Start of Supplied material

Lemma create_then_get_patient_witness :
  let row0 :=
    Patient.mk (Some 3) (Some "Kiran") (Some "9333333333") (Some 52)
      (Some "M") (Some "active") (Some 1) (Some 1) (Some "Rao") (Some 5) None in
  let s0 :=
    mkSession
      (mkStore (clinics two_patients) (doctors two_patients)
         (patients two_patients ++ [row0]) [] [])
      [] in
  exists row patient_id,
    APatient row0 = APatient row /\
    Patient.patient_id row = Some patient_id /\
    Patient.clinic_id row = Some 1 /\
    Patient.doctor_id row = Some (pc_doctor_id kiran) /\
    (exists d, In d (doctors two_patients) /\
               Doctor.doctor_id d = Some (pc_doctor_id kiran) /\
               Doctor.clinic_id d = Some 1) /\
    patients (database s0) = patients two_patients ++ [row] /\
    get_patients_by_clinic' 1 patient_id s0 = (Ok row, s0).
Proof.
  intros row0 s0.
  apply (create_then_get_patient toy_platform 5 1 kiran two_patients).
  reflexivity.
Defined.

(** ** Deleting doctors and patients *)

Lemma first_ext {A} (p q : A -> bool) (rows : list A) :
  (forall x, p x = q x) -> first p rows = first q rows.
Proof.
  intros H. unfold first. induction rows as [|r rows IH]; simpl;
    [reflexivity |].
  now rewrite H, IH.
Qed.

(** X9: in any database [delete_doctor] succeeds exactly when the clinic
    exists, the doctor is found in it, and no patient and no consultation
    names the doctor; it then removes the rows with the doctor's key and
    nothing else.  When a patient or a consultation names a doctor that is
    found, the call fails with 400 and leaves the session as it was. *)
Theorem delete_doctor_iff (platform : Platform) (now clinic_id doctor_id : Z)
    (db : Store) :
  let outcome :=
    delete_doctor platform now clinic_id doctor_id (mkSession db []) in
  (fst outcome = Ok tt <->
     clinic_exists db clinic_id /\
     (exists d, doctor_of_clinic db clinic_id doctor_id = Some d) /\
     no_patients_of_doctor db doctor_id /\
     no_consultations_of_doctor db doctor_id) /\
  (fst outcome = Ok tt ->
     snd outcome
     = mkSession
         (mkStore (clinics db)
            (others Doctor.doctor_id (Some doctor_id) (doctors db))
            (patients db) (patients_consultations db) (users db))
         []) /\
  (clinic_exists db clinic_id ->
   (exists d, doctor_of_clinic db clinic_id doctor_id = Some d) ->
   ~ (no_patients_of_doctor db doctor_id
      /\ no_consultations_of_doctor db doctor_id) ->
     snd outcome = mkSession db [] /\
     exists detail, fst outcome = Raise (exception 400 detail)).
Proof.
  intros outcome.
  assert (Hlookup : forall d,
    doctor_of_clinic db clinic_id doctor_id = d ->
    first (fun d => eqv (Doctor.clinic_id d) clinic_id
                    && eqv (Doctor.doctor_id d) doctor_id) (doctors db) = d).
  { intros d <-. unfold doctor_of_clinic. apply first_ext.
    intros x. apply andb_comm. }
  assert (Hsucceeds :
    clinic_exists db clinic_id ->
    (exists d, doctor_of_clinic db clinic_id doctor_id = Some d) ->
    no_patients_of_doctor db doctor_id ->
    no_consultations_of_doctor db doctor_id ->
    outcome
    = (Ok tt,
       mkSession
         (mkStore (clinics db)
            (others Doctor.doctor_id (Some doctor_id) (doctors db))
            (patients db) (patients_consultations db) (users db))
         [])).
  { intros Hex [d Hd] Hnp Hnc. apply clinic_by_id_found in Hex as [c Hfound].
    apply Hlookup in Hd.
    pose proof (first_Some _ _ _ Hd) as [Hin Hid].
    apply andb_prop in Hid as [_ Hid]. apply eqv_true in Hid.
    subst outcome. unfold delete_doctor, clinic_by_id, doctor_in_clinic.
    session_steps. rewrite Hfound. session_steps. rewrite Hd. session_steps.
    replace (0 <? count _ (patients db)) with false
      by (symmetry; apply count_none; intros p Hp; apply eqv_false; auto).
    session_steps.
    replace (0 <? count _ (patients_consultations db)) with false
      by (symmetry; apply count_none; intros k Hk; apply eqv_false; auto).
    session_steps. rewrite flush_single. cbn [flush_one delete]. rewrite Hid.
    rewrite !no_children_pass; [reflexivity | |].
    - intros p Hp. auto.
    - intros k Hk. auto. }
  assert (Honly : fst outcome = Ok tt ->
    clinic_exists db clinic_id /\
    (exists d, doctor_of_clinic db clinic_id doctor_id = Some d) /\
    no_patients_of_doctor db doctor_id /\
    no_consultations_of_doctor db doctor_id).
  { intros Hok. subst outcome.
    destruct (delete_doctor _ _ _ _ _) as [res s'] eqn:H. cbn [fst] in Hok.
    subst res.
    unfold delete_doctor, clinic_by_id, doctor_in_clinic in H.
    run_in H; try discriminate.
    all: split; [apply clinic_by_id_found; eauto |].
    all: split;
      [eexists; unfold doctor_of_clinic;
       erewrite first_ext; [eassumption | intros x; apply andb_comm] |].
    all: split; intros x Hx; apply eqv_false;
      match goal with
      | E : (0 <? count _ ?rows) = false, Hx : In _ ?rows |- _ =>
          rewrite count_none in E; now apply E
      end. }
  split; [split |split].
  - exact Honly.
  - intros (Hex & Hd & Hnp & Hnc). now rewrite Hsucceeds.
  - intros Hok. destruct (Honly Hok) as (Hex & Hd & Hnp & Hnc).
    now rewrite Hsucceeds.
  - intros Hex [d Hd] Hdep. apply clinic_by_id_found in Hex as [c Hfound].
    apply Hlookup in Hd.
    subst outcome. unfold delete_doctor, clinic_by_id, doctor_in_clinic.
    session_steps. rewrite Hfound. session_steps. rewrite Hd. session_steps.
    destruct (0 <? count _ (patients db)) eqn:Ep.
    + cbn [fst snd]. split; [reflexivity | eexists; reflexivity].
    + session_steps.
      destruct (0 <? count _ (patients_consultations db)) eqn:Ec.
      * cbn [fst snd]. split; [reflexivity | eexists; reflexivity].
      * exfalso. apply Hdep. rewrite count_none in Ep. rewrite count_none in Ec.
        split; intros x Hx; apply eqv_false; auto.
Qed.
Lemma set_nth_zeros (c j a : nat) :
  (j < c)%nat ->
  set_nth j 1 (repeat 0 c) =
  map (fun i => if Nat.eqb i (a + j) then 1 else 0) (seq a c).
Proof.
  revert j a; induction c as [|c IH]; intros j a Hj; [lia|].
  destruct j as [|j]; simpl.
  - rewrite Nat.add_0_r, Nat.eqb_refl. f_equal.
    rewrite (repeat_map_seq_from 0 (S a) c).
    apply map_ext_in; intros i Hi. apply in_seq in Hi.
    destruct (Nat.eqb_spec i a); [lia|reflexivity].
  - destruct (Nat.eqb_spec a (a + S j)); [lia|]. f_equal.
    rewrite (IH j (S a)) by lia.
    apply map_ext; intros i. now replace (S a + j)%nat with (a + S j)%nat by lia.
Qed.

Lemma set_nth_unit_vec (c j : nat) :
  (j < c)%nat -> set_nth j 1 (repeat 0 c) = unit_vec c j.
Proof. intros Hj. now rewrite (set_nth_zeros c j 0). Qed.

Lemma vsum_unit_from (c j a : nat) :
  (j < c)%nat ->
  vsum (map (fun i => if Nat.eqb i (a + j) then 1 else 0) (seq a c)) = 1.
Proof.
  revert j a; induction c as [|c IH]; intros j a Hj; [lia|].
  simpl seq. simpl map. rewrite vsum_cons. destruct j as [|j].
  - rewrite Nat.add_0_r, Nat.eqb_refl.
    rewrite (map_ext_in _ (fun _ => 0)).
    + rewrite <- repeat_map_seq_from.
      assert (E : forall m, vsum (repeat 0 m) = 0).
      { induction m as [|m IHm]; [reflexivity|].
        simpl repeat. rewrite vsum_cons, IHm. lra. }
      rewrite E. lra.
    + intros i Hi. apply in_seq in Hi.
      destruct (Nat.eqb_spec i a); [lia|reflexivity].
  - destruct (Nat.eqb_spec a (a + S j)); [lia|].
    rewrite (map_ext _ (fun i => if Nat.eqb i (S a + j) then 1 else 0))
      by (intros i; now replace (S a + j)%nat with (a + S j)%nat by lia).
    rewrite IH by lia. lra.
Qed.

Lemma vsum_unit_vec (c j : nat) : (j < c)%nat -> vsum (unit_vec c j) = 1.
Proof. intros Hj. apply (vsum_unit_from c j 0 Hj). Qed.

Lemma length_unit_vec (c j : nat) : length (unit_vec c j) = c.
Proof. unfold unit_vec. now rewrite length_map, length_seq. Qed.

Lemma index2bin_value (vector : list Z) (dim : nat) :
  Forall (fun k => (- Z.of_nat dim <= k < Z.of_nat dim)%Z) vector ->
  index2bin vector dim =
  Ok (NDArray dim
        (map (fun k => unit_vec dim (Z.to_nat (k mod Z.of_nat dim))) vector)).
Proof.
  intros H. rewrite Forall_forall in H. unfold index2bin.
  rewrite (mapM_ok _ (fun k => Z.to_nat (k mod Z.of_nat dim)))
    by (intros k Hk; apply norm_index_in; now apply H).
  cbn [rbind]. rewrite rows_zeros.
  rewrite <- (length_map (fun k => Z.to_nat (k mod Z.of_nat dim)) vector).
  rewrite map2_repeat, map_map. do 2 f_equal.
  apply map_ext_in; intros k Hk. apply set_nth_unit_vec.
  specialize (H k Hk).
  pose proof (Z.mod_pos_bound k (Z.of_nat dim) ltac:(lia)). lia.
Qed.
(** * AgentNet annotator, core_v2: event bus, action model, recording session

    A shallow embedding of three modules of [api/core_v2]:
    - [events.py]            : [EventType], [Event], [EventHandler], [EventBus];
    - [actions/action.py]    : [ActionType], [ActionData], the [Action]
                               classes and [ActionFactory];
    - [recording/session.py] : [SessionState], [SessionMetadata],
                               [RecordingSession].

    Conventions of the embedding.
    - Python [float] timestamps are rationals ([Q]) with exact arithmetic;
      rounding is not modelled.  [==] on floats is [Qeq].
    - Every call of [time.time()] is an explicit argument (a clock reading).
    - A [Dict[str, Any]] used as a map is a [gmap string pyval].
    - Objects compared by identity (handlers, observers) carry an identity
      number.
    - A mutable list stored in a dict and handed out by [dict.get] is the
      same object: the embedding writes the mutation back into the map. *)

From Stdlib Require Import ZArith QArith Qabs String List Lia Lqa.
From stdpp Require Import base decidable countable gmap strings list pretty.

Local Open Scope list_scope.

(** ** Python values and helpers shared by the three modules *)

#[global] Instance Q_eq_dec : EqDecision Q.
Proof. solve_decision. Defined.

#[global] Instance Q_lt_dec (x y : Q) : Decision (x < y)%Q.
Proof.
  destruct (Qlt_le_dec x y) as [H | H];
    [left; exact H | right; apply Qle_not_lt; exact H].
Defined.

(** Leaf values of a [Dict[str, Any]]. *)
Inductive pyval : Type :=
  | PyNone
  | PyBool (b : bool)
  | PyInt (z : Z)
  | PyFloat (q : Q)
  | PyStr (s : string).

#[global] Instance pyval_eq_dec : EqDecision pyval.
Proof. solve_decision. Defined.

Abbreviation pydict := (gmap string pyval).

(** [int(x)] on a float: truncation towards zero. *)
Definition py_int (x : Q) : Z := Z.quot (Qnum x) (Zpos (Qden x)).

(** [int(time.time() * 1000000)] for a clock reading [now]. *)
Definition microseconds (now : Q) : Z := py_int (now * 1000000)%Q.

(** [f"{name}_{n}"]. *)
Definition fmt_id (name : string) (n : Z) : string :=
  name +:+ "_" +:+ pretty n.

(** [{**a, **b}]: the entries of [a] overridden by those of [b]. *)
Definition dict_merge {V} (a b : gmap string V) : gmap string V := b ∪ a.
(** * achgateway: inbound (RDFI) file processing

    A shallow embedding of the inbound pipeline of achgateway:
    the correction and credit-reconciliation processors
    ([internal/incoming/rdfi]), the periodic scheduler ([scheduler.go])
    and the file submission endpoint ([internal/incoming/web/api_files.go]).

    Go values are modelled as follows.
    - [string] is a Go string (a sequence of bytes).
    - A pointer that may be nil is an [option]; dereferencing [None] is a
      run-time panic, kept explicit in the processor monad [M].
    - [error] values are strings; a nil error is [None].
    - Calls to collaborators outside the repository (lock backend,
      transport agent, codec, publisher, alerters) are oracles: fields of
      the record that stands for the Go struct holding them; what the
      code does with their answers is recorded in a trace.
    - Logger calls change neither control flow nor any observable state of
      the processors, and are left out of the processor traces.
    - A counter call validates its label values and panics on one that is
      not valid UTF-8; the panic is part of the processor model. *)

From Stdlib Require Import ZArith Ascii String List Bool Lia.
From stdpp Require Import gmap strings list.

Local Open Scope Z_scope.

Definition error := string.

(** ** Go's [strings] and [path/filepath] functions used by the code *)

Module GoStr.

Definition isUpper (c : ascii) : bool :=
  let n := N_of_ascii c in ((65 <=? n) && (n <=? 90))%N.

(** One byte of [strings.ToLower]: 'A'..'Z' is moved to 'a'..'z'. *)
Definition lowerByte (c : ascii) : ascii :=
  if isUpper c then ascii_of_N (N_of_ascii c + 32) else c.

(** [strings.ToLower] on its ASCII fast path: upper-case ASCII letters
    are mapped bytewise.  This is what the function does on a string of
    ASCII bytes ([isASCII], below).  On other strings it maps every rune
    through the Unicode tables; that is not modelled, and this model
    leaves bytes above 0x7f as they are. *)
Fixpoint ToLower (s : string) : string :=
  match s with
  | EmptyString => EmptyString
  | String c s' => String (lowerByte c) (ToLower s')
  end.

(** [strings.HasPrefix s prefix]. *)
Fixpoint HasPrefix (s prefix : string) {struct prefix} : bool :=
  match prefix, s with
  | EmptyString, _ => true
  | String _ _, EmptyString => false
  | String a p, String b s' => if Ascii.eqb a b then HasPrefix s' p else false
  end.

(** [strings.Index s substr]: the index of the first occurrence of
    [substr] in [s], or -1. *)
Fixpoint Index (s substr : string) : Z :=
  if HasPrefix s substr then 0
  else match s with
       | EmptyString => -1
       | String _ s' =>
           let i := Index s' substr in
           if i <? 0 then -1 else i + 1
       end.

(** [strings.Contains s substr] is [Index(s, substr) >= 0]. *)
Definition Contains (s substr : string) : bool := Index s substr >=? 0.

Definition isPathSeparator (c : ascii) : bool := Ascii.eqb c "/".

Fixpoint dropWhile {A} (p : A -> bool) (l : list A) : list A :=
  match l with
  | [] => []
  | x :: l' => if p x then dropWhile p l' else l
  end.

Fixpoint takeWhile {A} (p : A -> bool) (l : list A) : list A :=
  match l with
  | [] => []
  | x :: l' => if p x then x :: takeWhile p l' else []
  end.

(** [filepath.Base] on a system whose separator is '/': trailing
    separators are stripped, the last element is returned; the empty
    path gives "." and a path of separators only gives "/". *)
Definition Base (path : string) : string :=
  if String.eqb path "" then "."
  else
    let r := dropWhile isPathSeparator (rev (list_ascii_of_string path)) in
    let last := takeWhile (fun c => negb (isPathSeparator c)) r in
    match last with
    | [] => "/"
    | _ => string_of_list_ascii (rev last)
    end.

(** [s] holds ASCII bytes only: every byte is below [utf8.RuneSelf].
    On such a string [strings.ToLower] takes its bytewise fast path. *)
Definition isASCII (s : string) : bool :=
  forallb (fun c => (N_of_ascii c <? 128)%N) (list_ascii_of_string s).

Definition inRange (lo hi : N) (c : ascii) : bool :=
  ((lo <=? N_of_ascii c) && (N_of_ascii c <=? hi))%N.

(** A continuation byte, 0x80..0xBF. *)
Definition isCont (c : ascii) : bool := inRange 128 191 c.

(** [utf8.ValidString]: the string is a sequence of well-formed UTF-8
    encodings (no overlong form, no surrogate, nothing above U+10FFFF). *)
Fixpoint ValidString (s : string) : bool :=
  match s with
  | EmptyString => true
  | String c0 s1 =>
      if (N_of_ascii c0 <? 128)%N then ValidString s1
      else if inRange 194 223 c0 then
        match s1 with
        | String c1 s2 => isCont c1 && ValidString s2
        | _ => false
        end
      else if inRange 224 239 c0 then
        match s1 with
        | String c1 (String c2 s3) =>
            (if (N_of_ascii c0 =? 224)%N then inRange 160 191 c1
             else if (N_of_ascii c0 =? 237)%N then inRange 128 159 c1
             else isCont c1)
            && isCont c2 && ValidString s3
        | _ => false
        end
      else if inRange 240 244 c0 then
        match s1 with
        | String c1 (String c2 (String c3 s4)) =>
            (if (N_of_ascii c0 =? 240)%N then inRange 144 191 c1
             else if (N_of_ascii c0 =? 244)%N then inRange 128 143 c1
             else isCont c1)
            && isCont c2 && isCont c3 && ValidString s4
        | _ => false
        end
      else false
  end.

(** Specification-level notions used to state the properties. *)

(** [substr] occurs in [s]. *)
Definition occurs (substr s : string) : Prop :=
  exists pre post, s = pre +:+ substr +:+ post.

(** Equality of two strings up to the case of ASCII letters. *)
Definition equalFold (a b : string) : Prop := ToLower a = ToLower b.

(** [substr] occurs in [s] when compared case-insensitively: some
    substring of [s] equals [substr] up to case. *)
Definition occursFold (substr s : string) : Prop :=
  exists pre mid post, s = pre +:+ mid +:+ post /\ equalFold mid substr.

End of Supplied material

**Exercise instructions**
Gather each line of the records holding the string "reading".

**Task solution**
    - Every call of [time.time()] is an explicit argument (a clock reading).
(** [int(time.time() * 1000000)] for a clock reading [now]. *)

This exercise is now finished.